WHAT THIS TASK INVOLVES:
Of the lines listed below, return exactly those that run from the line containing "Htim | apply sublist_delete]." through the line containing "item' Hin Hst.", both included.

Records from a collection
----

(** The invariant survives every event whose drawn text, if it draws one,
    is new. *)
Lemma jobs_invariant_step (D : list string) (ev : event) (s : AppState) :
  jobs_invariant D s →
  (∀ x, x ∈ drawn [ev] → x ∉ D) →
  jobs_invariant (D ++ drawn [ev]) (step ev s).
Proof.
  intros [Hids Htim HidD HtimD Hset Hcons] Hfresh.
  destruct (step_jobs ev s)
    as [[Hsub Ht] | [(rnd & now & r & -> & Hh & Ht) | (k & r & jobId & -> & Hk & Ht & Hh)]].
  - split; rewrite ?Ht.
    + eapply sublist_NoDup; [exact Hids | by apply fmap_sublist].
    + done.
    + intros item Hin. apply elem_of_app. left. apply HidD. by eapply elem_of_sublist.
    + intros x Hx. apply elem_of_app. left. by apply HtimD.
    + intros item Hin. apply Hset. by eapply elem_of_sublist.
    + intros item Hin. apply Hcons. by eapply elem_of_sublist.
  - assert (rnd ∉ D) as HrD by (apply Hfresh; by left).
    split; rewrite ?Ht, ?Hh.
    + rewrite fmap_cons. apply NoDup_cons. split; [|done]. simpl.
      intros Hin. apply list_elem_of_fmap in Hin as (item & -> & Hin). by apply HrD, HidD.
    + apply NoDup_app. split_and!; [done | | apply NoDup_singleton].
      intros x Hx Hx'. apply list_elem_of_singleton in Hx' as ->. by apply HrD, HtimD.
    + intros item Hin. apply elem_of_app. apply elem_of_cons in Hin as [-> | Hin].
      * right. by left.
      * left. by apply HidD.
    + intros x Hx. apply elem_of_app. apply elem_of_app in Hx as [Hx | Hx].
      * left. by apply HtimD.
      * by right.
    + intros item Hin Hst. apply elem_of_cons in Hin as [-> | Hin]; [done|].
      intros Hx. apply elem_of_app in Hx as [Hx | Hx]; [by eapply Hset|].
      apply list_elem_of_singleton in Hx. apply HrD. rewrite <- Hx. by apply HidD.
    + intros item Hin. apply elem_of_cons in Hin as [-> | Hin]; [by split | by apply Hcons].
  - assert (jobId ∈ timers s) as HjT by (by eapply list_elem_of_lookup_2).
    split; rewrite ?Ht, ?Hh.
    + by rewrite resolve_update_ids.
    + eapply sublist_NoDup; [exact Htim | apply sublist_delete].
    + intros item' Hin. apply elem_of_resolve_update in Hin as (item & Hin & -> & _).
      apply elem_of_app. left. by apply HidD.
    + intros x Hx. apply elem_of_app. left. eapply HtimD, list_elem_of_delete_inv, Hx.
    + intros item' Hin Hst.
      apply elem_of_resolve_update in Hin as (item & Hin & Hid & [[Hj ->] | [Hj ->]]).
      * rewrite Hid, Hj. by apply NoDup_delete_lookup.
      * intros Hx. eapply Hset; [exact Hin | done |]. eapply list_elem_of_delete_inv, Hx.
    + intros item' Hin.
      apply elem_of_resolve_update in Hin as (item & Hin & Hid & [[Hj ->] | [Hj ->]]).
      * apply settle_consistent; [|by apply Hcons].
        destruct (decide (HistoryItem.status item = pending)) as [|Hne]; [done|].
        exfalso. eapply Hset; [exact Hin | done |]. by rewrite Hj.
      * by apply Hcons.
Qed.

----

EXERCISE SOLUTION:
    + eapply sublist_NoDup; [exact Htim | apply sublist_delete].
    + intros item' Hin. apply elem_of_resolve_update in Hin as (item & Hin & -> & _).
      apply elem_of_app. left. by apply HidD.
    + intros x Hx. apply elem_of_app. left. eapply HtimD, list_elem_of_delete_inv, Hx.
    + intros item' Hin Hst.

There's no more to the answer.